Assignment: In the listing below, find each line that holds "repeat" and list it.

Stored data:
Segment Open

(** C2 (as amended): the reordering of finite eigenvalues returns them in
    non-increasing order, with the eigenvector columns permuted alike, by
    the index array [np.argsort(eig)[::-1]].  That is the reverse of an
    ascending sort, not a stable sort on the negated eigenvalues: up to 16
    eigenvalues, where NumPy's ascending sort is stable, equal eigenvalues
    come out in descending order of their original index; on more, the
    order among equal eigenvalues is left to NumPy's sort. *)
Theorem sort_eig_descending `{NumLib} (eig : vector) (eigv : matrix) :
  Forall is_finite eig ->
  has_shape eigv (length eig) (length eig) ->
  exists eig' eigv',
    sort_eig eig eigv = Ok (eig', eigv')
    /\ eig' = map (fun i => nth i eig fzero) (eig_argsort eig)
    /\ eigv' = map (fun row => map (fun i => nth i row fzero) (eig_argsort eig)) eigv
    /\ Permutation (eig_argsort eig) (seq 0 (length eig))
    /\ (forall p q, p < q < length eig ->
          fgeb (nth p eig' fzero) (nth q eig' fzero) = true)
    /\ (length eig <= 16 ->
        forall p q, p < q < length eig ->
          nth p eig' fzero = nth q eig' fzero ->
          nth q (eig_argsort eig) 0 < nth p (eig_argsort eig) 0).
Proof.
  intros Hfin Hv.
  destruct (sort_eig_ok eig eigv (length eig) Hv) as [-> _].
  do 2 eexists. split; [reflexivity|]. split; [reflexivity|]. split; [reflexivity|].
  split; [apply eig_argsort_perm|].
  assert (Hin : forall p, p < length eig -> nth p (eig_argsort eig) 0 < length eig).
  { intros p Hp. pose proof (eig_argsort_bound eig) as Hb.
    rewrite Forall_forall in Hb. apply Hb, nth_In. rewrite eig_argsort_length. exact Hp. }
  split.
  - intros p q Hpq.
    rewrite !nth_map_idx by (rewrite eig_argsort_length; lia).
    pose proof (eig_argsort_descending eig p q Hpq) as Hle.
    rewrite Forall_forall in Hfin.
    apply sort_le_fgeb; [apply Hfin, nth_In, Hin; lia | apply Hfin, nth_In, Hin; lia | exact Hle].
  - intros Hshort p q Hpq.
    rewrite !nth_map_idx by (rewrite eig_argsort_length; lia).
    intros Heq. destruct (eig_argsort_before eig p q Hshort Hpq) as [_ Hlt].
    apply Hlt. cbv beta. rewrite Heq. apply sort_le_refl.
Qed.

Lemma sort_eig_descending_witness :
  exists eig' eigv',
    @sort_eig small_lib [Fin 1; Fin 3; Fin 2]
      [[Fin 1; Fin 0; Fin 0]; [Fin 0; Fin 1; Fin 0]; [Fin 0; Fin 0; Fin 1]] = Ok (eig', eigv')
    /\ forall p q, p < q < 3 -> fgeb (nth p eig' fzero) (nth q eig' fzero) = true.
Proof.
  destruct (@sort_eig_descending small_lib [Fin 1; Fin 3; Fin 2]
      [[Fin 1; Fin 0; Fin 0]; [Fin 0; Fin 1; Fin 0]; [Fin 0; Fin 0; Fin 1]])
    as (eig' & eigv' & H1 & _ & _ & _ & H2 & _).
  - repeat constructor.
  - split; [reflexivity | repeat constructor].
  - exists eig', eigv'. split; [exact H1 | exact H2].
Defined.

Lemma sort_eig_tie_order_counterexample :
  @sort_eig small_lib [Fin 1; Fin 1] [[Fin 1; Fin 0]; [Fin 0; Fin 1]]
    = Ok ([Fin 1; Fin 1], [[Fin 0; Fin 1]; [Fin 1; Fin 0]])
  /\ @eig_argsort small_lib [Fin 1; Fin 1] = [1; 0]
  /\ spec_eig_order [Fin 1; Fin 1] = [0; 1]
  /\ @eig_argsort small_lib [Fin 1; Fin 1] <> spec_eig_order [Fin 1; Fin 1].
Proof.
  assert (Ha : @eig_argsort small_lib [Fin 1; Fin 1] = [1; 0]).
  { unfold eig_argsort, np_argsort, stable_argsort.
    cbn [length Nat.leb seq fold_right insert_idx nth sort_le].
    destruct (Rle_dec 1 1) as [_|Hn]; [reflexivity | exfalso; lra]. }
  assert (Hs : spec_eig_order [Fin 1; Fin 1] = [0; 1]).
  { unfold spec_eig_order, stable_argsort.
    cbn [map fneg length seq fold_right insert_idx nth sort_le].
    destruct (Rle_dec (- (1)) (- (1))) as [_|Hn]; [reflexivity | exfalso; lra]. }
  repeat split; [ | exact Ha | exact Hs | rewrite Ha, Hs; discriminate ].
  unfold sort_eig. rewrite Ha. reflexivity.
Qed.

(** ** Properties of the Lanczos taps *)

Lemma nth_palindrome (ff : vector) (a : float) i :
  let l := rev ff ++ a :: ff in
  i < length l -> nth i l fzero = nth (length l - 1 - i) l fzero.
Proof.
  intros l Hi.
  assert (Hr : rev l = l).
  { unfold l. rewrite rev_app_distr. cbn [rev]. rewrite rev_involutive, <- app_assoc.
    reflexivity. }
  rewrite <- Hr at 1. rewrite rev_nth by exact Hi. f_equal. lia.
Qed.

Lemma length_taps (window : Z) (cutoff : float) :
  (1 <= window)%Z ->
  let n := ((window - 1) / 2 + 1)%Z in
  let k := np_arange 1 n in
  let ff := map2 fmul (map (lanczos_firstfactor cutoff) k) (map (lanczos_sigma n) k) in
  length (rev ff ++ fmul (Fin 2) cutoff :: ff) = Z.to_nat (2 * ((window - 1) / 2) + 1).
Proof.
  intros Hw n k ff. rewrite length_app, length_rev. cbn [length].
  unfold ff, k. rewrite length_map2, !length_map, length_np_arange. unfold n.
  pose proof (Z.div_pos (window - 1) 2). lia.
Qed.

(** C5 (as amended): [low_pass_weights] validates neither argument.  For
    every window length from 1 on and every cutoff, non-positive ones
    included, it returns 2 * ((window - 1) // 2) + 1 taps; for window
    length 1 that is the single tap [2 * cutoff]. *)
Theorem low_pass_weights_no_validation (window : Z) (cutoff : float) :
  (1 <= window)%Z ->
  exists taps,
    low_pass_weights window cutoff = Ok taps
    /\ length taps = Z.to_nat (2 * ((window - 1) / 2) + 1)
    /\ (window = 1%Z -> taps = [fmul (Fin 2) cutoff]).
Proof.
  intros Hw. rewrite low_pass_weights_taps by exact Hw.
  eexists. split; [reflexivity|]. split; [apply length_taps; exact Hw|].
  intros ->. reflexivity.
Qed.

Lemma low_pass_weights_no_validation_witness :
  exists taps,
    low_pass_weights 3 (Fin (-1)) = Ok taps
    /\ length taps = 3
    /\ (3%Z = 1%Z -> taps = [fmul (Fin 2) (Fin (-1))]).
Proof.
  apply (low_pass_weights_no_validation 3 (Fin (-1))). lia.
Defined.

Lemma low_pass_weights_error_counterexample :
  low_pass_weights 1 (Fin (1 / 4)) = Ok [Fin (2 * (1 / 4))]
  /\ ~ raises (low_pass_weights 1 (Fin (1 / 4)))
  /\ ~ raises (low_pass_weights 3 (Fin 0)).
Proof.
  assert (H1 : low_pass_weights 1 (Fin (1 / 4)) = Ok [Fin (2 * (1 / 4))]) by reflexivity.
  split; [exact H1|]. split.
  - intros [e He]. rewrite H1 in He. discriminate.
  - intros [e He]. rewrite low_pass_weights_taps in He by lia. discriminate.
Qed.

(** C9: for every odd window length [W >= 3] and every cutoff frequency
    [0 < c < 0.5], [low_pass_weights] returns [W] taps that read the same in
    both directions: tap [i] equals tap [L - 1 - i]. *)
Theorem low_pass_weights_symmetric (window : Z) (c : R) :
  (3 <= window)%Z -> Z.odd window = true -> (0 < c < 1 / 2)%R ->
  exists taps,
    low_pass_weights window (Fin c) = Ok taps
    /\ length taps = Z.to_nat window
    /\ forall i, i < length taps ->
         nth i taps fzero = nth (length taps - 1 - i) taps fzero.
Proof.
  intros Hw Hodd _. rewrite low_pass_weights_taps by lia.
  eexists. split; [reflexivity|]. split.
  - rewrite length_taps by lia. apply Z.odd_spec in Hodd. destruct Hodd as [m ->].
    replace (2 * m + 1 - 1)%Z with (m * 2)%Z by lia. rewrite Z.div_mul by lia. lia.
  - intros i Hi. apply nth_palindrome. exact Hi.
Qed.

Segment Closed

Written response:
  - repeat constructor.
  - split; [reflexivity | repeat constructor].
  repeat split; [ | exact Ha | exact Hs | rewrite Ha, Hs; discriminate ].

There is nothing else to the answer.